Stored data:
"""

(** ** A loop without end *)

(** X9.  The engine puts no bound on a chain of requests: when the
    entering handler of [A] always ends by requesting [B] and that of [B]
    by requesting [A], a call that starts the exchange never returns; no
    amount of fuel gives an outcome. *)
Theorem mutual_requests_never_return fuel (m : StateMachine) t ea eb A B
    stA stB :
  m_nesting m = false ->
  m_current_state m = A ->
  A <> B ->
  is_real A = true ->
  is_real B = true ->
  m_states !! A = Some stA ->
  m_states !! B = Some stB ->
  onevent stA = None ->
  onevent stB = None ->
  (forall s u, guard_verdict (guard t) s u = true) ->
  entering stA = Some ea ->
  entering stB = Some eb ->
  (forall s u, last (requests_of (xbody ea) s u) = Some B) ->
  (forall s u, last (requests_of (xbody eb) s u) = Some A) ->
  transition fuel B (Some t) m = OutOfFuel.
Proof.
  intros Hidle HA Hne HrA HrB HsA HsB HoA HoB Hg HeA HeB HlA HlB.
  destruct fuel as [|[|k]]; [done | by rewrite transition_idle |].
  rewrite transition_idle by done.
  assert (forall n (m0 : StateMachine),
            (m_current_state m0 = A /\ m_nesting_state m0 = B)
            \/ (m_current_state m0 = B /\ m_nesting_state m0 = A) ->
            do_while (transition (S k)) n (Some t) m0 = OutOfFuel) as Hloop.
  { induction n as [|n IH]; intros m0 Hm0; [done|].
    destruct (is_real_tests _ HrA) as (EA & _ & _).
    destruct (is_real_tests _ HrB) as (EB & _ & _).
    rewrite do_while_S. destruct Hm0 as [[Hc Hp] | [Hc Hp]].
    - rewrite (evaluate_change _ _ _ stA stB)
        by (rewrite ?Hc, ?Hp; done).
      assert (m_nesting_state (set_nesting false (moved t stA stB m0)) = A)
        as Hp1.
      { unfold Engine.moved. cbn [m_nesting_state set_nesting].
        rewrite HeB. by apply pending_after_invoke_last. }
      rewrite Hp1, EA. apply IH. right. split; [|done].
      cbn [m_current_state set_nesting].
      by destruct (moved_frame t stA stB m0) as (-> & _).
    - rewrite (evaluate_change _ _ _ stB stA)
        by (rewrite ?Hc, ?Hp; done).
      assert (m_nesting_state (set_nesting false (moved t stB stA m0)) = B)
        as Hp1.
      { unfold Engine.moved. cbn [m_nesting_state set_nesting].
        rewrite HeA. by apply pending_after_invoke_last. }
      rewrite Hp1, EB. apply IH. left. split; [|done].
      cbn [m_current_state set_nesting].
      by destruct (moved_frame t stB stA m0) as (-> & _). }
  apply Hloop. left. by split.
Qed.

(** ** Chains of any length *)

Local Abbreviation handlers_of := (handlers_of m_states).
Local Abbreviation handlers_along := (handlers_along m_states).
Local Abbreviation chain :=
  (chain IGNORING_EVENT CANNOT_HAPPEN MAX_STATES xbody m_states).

"""
"""

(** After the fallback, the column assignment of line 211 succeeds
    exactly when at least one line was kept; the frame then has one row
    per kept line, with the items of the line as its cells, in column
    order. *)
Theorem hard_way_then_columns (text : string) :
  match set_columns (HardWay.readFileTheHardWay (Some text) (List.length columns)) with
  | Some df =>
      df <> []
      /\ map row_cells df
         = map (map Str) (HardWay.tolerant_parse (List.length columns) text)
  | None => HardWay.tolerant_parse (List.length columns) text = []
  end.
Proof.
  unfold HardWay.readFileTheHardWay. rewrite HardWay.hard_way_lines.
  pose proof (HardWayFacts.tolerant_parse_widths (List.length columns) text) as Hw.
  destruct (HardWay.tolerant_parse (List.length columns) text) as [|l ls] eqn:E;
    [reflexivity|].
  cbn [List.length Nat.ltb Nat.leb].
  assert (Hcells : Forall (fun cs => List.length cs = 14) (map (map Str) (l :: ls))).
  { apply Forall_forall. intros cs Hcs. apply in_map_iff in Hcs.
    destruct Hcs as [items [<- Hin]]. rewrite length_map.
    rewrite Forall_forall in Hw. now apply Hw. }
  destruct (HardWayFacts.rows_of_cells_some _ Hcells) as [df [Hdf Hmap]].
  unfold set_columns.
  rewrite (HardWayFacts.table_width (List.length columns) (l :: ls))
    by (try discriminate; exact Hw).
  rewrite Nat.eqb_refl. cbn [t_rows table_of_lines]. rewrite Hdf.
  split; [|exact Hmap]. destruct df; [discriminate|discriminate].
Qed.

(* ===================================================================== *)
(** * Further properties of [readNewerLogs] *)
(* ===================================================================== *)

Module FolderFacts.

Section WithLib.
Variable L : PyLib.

"""

▶ **Aim of the task**
For this exercise, find all lines in the records containing the word "entering" and copy them.

▶ **Exercise response**
    entering handler of [A] always ends by requesting [B] and that of [B]
  entering stA = Some ea ->
  entering stB = Some eb ->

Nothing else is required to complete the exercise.